In late October 2017, the Revolutionary Court in Evin Prison in Tehran charged Christian convert Ebrahim Firoozi, and political activists Saeed Shirzad and Amir Ghaziani with “disturbing order” and “insulting the supreme leader and other officials.”
A relative of one of the prisoners told the Center for Human Rights in Iran (CHRI) that they were charged for allegedly shouting slogans and engaging in other means of peaceful protest after more than 50 political prisoners and prisoners of conscience were transferred to the security-enhanced Ward 10 on July 30, 2017, without prior notice or their belongings.
“They all rejected the charges and said the prison officials were trying to frame them so that the other prisoners won’t dare raise their voices in protest,” said the source, who requested anonymity for security reasons.
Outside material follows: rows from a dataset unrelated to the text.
(** * ScreenProcessing: the scoring pipeline of [process_experiments.py]

    A shallow embedding of the count loader and merger, the low-count
    filter, the phenotype scorer, the replicate averager, the pseudogene
    stage, the gene aggregator, the fasta reader and the effect size label of
    [screen_analysis.py], followed by the properties proved about them.

    Numbers.  The tables hold numpy [float64] values.  They are modelled as
    real numbers extended with the two infinities and with NaN, the value
    pandas uses for "missing"; rounding is not modelled.  Merged read counts
    are [int64] and are modelled as [Z] with the wrap-around written out. *)

From Stdlib Require Import Reals Lra Lia ZArith List String Ascii Bool.
From Stdlib Require Import Permutation Sorted DecimalString.
From Stdlib Require OrderedTypeEx DecimalZ.
Import ListNotations.

Set Implicit Arguments.

(** ** Python results: a value or a raised exception *)

Inductive exn : Type :=
| ValueError (msg : string)
| IndexError (msg : string)
| KeyError (msg : string).

Inductive result (A : Type) : Type :=
| Ok (a : A)
| Raise (e : exn).

Arguments Ok {A} a.
Arguments Raise {A} e.

Definition rbind {A B} (m : result A) (k : A -> result B) : result B :=
  match m with
  | Ok a => k a
  | Raise e => Raise e
  end.

Fixpoint rmap {A B} (f : A -> result B) (l : list A) : result (list B) :=
  match l with
  | [] => Ok []
  | x :: xs =>
      rbind (f x) (fun y => rbind (rmap f xs) (fun ys => Ok (y :: ys)))
  end.

(** ** float64 values *)

Module Np.

Local Open Scope R_scope.

(** [Inf false] is +inf, [Inf true] is -inf. *)
Inductive float64 : Type :=
| Fin (r : R)
| Inf (neg : bool)
| NaN.

Definition Rltb (a b : R) : bool := if Rlt_dec a b then true else false.
Definition Reqb (a b : R) : bool := if Req_dec_T a b then true else false.

Definition isnan (x : float64) : bool :=
  match x with NaN => true | _ => false end.

Definition neg (x : float64) : float64 :=
  match x with
  | Fin a => Fin (- a)
  | Inf s => Inf (negb s)
  | NaN => NaN
  end.

Definition add (x y : float64) : float64 :=
  match x, y with
  | NaN, _ | _, NaN => NaN
  | Fin a, Fin b => Fin (a + b)
  | Fin _, Inf s | Inf s, Fin _ => Inf s
  | Inf s, Inf t => if Bool.eqb s t then Inf s else NaN
  end.

Definition sub (x y : float64) : float64 := add x (neg y).

Definition mul (x y : float64) : float64 :=
  match x, y with
  | NaN, _ | _, NaN => NaN
  | Fin a, Fin b => Fin (a * b)
  | Fin a, Inf s | Inf s, Fin a =>
      if Rltb 0 a then Inf s else if Rltb a 0 then Inf (negb s) else NaN
  | Inf s, Inf t => Inf (xorb s t)
  end.

(** Division by a zero divisor follows numpy: a signed infinity, or NaN for
    0/0 (the zero is taken to be the positive one, as a count is). *)
Definition div (x y : float64) : float64 :=
  match x, y with
  | NaN, _ | _, NaN => NaN
  | Fin a, Fin b =>
      if Reqb b 0
      then (if Rltb 0 a then Inf false else if Rltb a 0 then Inf true else NaN)
      else Fin (a / b)
  | Fin _, Inf _ => Fin 0
  | Inf s, Fin b => if Rltb b 0 then Inf (negb s) else Inf s
  | Inf _, Inf _ => NaN
  end.

Definition Rlog2 (x : R) : R := ln x / ln 2.

(** [np.log2] *)
Definition log2 (x : float64) : float64 :=
  match x with
  | Fin a => if Rltb 0 a then Fin (Rlog2 a)
             else if Reqb a 0 then Inf true else NaN
  | Inf false => Inf false
  | Inf true => NaN
  | NaN => NaN
  end.

(** [abs] *)
Definition abs (x : float64) : float64 :=
  match x with
  | Fin a => Fin (Rabs a)
  | Inf _ => Inf false
  | NaN => NaN
  end.

(** [x < y]; every comparison with NaN is false. *)
Definition lt (x y : float64) : bool :=
  match x, y with
  | NaN, _ | _, NaN => false
  | Fin a, Fin b => Rltb a b
  | Fin _, Inf s => negb s
  | Inf s, Fin _ => s
  | Inf s, Inf t => s && negb t
  end.

(** [x == y] *)
Definition eq (x y : float64) : bool :=
  match x, y with
  | Fin a, Fin b => Reqb a b
  | Inf s, Inf t => Bool.eqb s t
  | _, _ => false
  end.

(** [x <= y] *)
Definition le (x y : float64) : bool := lt x y || eq x y.

(** [x != y]: true as soon as one side is NaN. *)
Definition ne (x y : float64) : bool := negb (eq x y).

Definition of_Z (z : Z) : float64 := Fin (IZR z).
Definition of_nat (n : nat) : float64 := Fin (INR n).

(** [np.mean] of a sequence: the sum over the length; NaN on an empty one. *)
Definition sum (l : list float64) : float64 := fold_left add l (Fin 0).
Definition mean (l : list float64) : float64 :=
  div (sum l) (of_nat (List.length l)).

End Np.

Import Np.

(** ** Python built-ins *)

Module Py.

Section ListSort.

Variable A : Type.
(** [lt x y] is the answer of [x < y], the only comparison the sort asks. *)
Variable lt : A -> A -> bool.

(** [min(row)] and [max(row)] on a non-empty sequence: the first element is
    kept until a later one compares strictly below (above) it. *)
Definition min (x : A) (xs : list A) : A :=
  fold_left (fun m y => if lt y m then y else m) xs x.

Definition max (x : A) (xs : list A) : A :=
  fold_left (fun m y => if lt m y then y else m) xs x.

(** [count_run] of listobject.c: the length of the run that starts the
    list, and whether it is a strictly descending one. *)
Fixpoint run_asc (prev : A) (l : list A) : nat :=
  match l with
  | [] => 0
  | x :: xs => if lt x prev then 0 else S (run_asc x xs)
  end.

Fixpoint run_desc (prev : A) (l : list A) : nat :=
  match l with
  | [] => 0
  | x :: xs => if lt x prev then S (run_desc x xs) else 0
  end.

Definition count_run (l : list A) : nat * bool :=
  match l with
  | [] => (0, false)
  | [_] => (1, false)
  | a :: b :: rest =>
      if lt b a then (2 + run_desc b rest, true)
      else (2 + run_asc b rest, false)
  end.

(** The binary search of [binarysort]: the place of [pivot] in the sorted
    prefix [a], between [l] and [r]. *)
Fixpoint bisect (fuel : nat) (pivot : A) (a : list A) (l r : nat) : nat :=
  match fuel with
  | O => l
  | S fuel' =>
      if l <? r then
        let p := l + (r - l) / 2 in
        if lt pivot (nth p a pivot)
        then bisect fuel' pivot a l p
        else bisect fuel' pivot a (p + 1) r
      else l
  end.

Definition insert_at (i : nat) (pivot : A) (a : list A) : list A :=
  firstn i a ++ pivot :: skipn i a.

Definition binary_insert (a : list A) (pivot : A) : list A :=
  insert_at (bisect (List.length a) pivot a 0 (List.length a)) pivot a.

Definition binarysort (prefix rest : list A) : list A :=
  fold_left binary_insert rest prefix.

(** [list.sort] on a list of fewer than 64 elements: one run is counted,
    reversed when it descends, and the rest is inserted by binary search.
    Longer lists are cut into several such runs that are merged; on keys
    that are totally ordered the result is the same stable order. *)
Definition listsort (l : list A) : list A :=
  match l with
  | [] | [_] => l
  | _ =>
      let (n, descending) := count_run l in
      let run := firstn n l in
      binarysort (if descending then rev run else run) (skipn n l)
  end.

End ListSort.

(** [sorted(l, key=key, reverse=reverse)]: elements are compared by their
    keys; a reversed sort reverses the list, sorts it and reverses it back. *)
Definition sorted {A K} (ltK : K -> K -> bool) (key : A -> K)
    (reverse : bool) (l : list A) : list A :=
  let lt := fun x y => ltK (key x) (key y) in
  if reverse then rev (listsort lt (rev l)) else listsort lt l.

(** [l[i]] with Python's negative indices. *)
Definition getitem {A} (l : list A) (i : Z) : result A :=
  let n := Z.of_nat (List.length l) in
  let j := if (i <? 0)%Z then (i + n)%Z else i in
  if ((0 <=? j) && (j <? n))%Z then
    match nth_error l (Z.to_nat j) with
    | Some x => Ok x
    | None => Raise (IndexError "list index out of range")
    end
  else Raise (IndexError "list index out of range").

(** [l[:n]] *)
Definition slice_to {A} (l : list A) (n : Z) : list A :=
  if (n <? 0)%Z then firstn (List.length l - Z.to_nat (- n)) l
  else firstn (Z.to_nat n) l.

(** [sep.join(l)] *)
Fixpoint join (sep : string) (l : list string) : string :=
  match l with
  | [] => ""
  | [x] => x
  | x :: xs => x ++ sep ++ join sep xs
  end.

(** [s.lower()] on ASCII text *)
Definition lower_ascii (c : ascii) : ascii :=
  let n := nat_of_ascii c in
  if (65 <=? n) && (n <=? 90) then ascii_of_nat (n + 32) else c.

Fixpoint lower (s : string) : string :=
  match s with
  | EmptyString => EmptyString
  | String c s' => String (lower_ascii c) (lower s')
  end.

(** ['%d' % n] *)
Definition format_d (n : Z) : string := NilEmpty.string_of_int (Z.to_int n).

End Py.

(** ** pandas tables *)

Definition guide := string.

(** A column label of the phenotype table: (phenotype, replicate). *)
Definition colkey := (string * string)%type.

Definition colkey_eqb (a b : colkey) : bool :=
  (fst a =? fst b)%string && (snd a =? snd b)%string.

(** A Series: index labels with their values. *)
Definition Series := list (guide * float64).

(** A DataFrame of two columns over one index. *)
Definition Frame2 := list (guide * (float64 * float64)).

(** A DataFrame with any number of labelled columns, stored by rows. *)
Record Frame : Type := mkFrame {
  columns : list colkey;
  rows : list (guide * list float64)
}.

(** A row of the library table; [sublibrary] is missing on the rows the
    pseudogene stage adds. *)
Record LibraryRow : Type := mkLibraryRow {
  lib_id : guide;
  sublibrary : option string;
  gene : string;
  transcripts : string;
  sequence : string
}.

Definition LibraryTable := list LibraryRow.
“It was the prison staff who destroyed or confiscated the prisoners’ belongings during the transfer,” added the source. “That’s why the prisoners protested.”
In the following 100 days after the transfer, as many as 20 prisoners went on hunger strike demanding the return of their personal belongings, including food and medicines, and in protest against the additional security cameras, listening devices and poor ventilation placed in their new quarters.
The source added that a number of other protesting prisoners might also face similar charges.
On November 16, 2017, Rajaee Shahr prison officials transferred three political prisoners to Orumiyeh Central Prison in West Azerbaijan Province, 444 miles away in northwestern Iran, without a court order after they were beaten by guards in the prison clinic.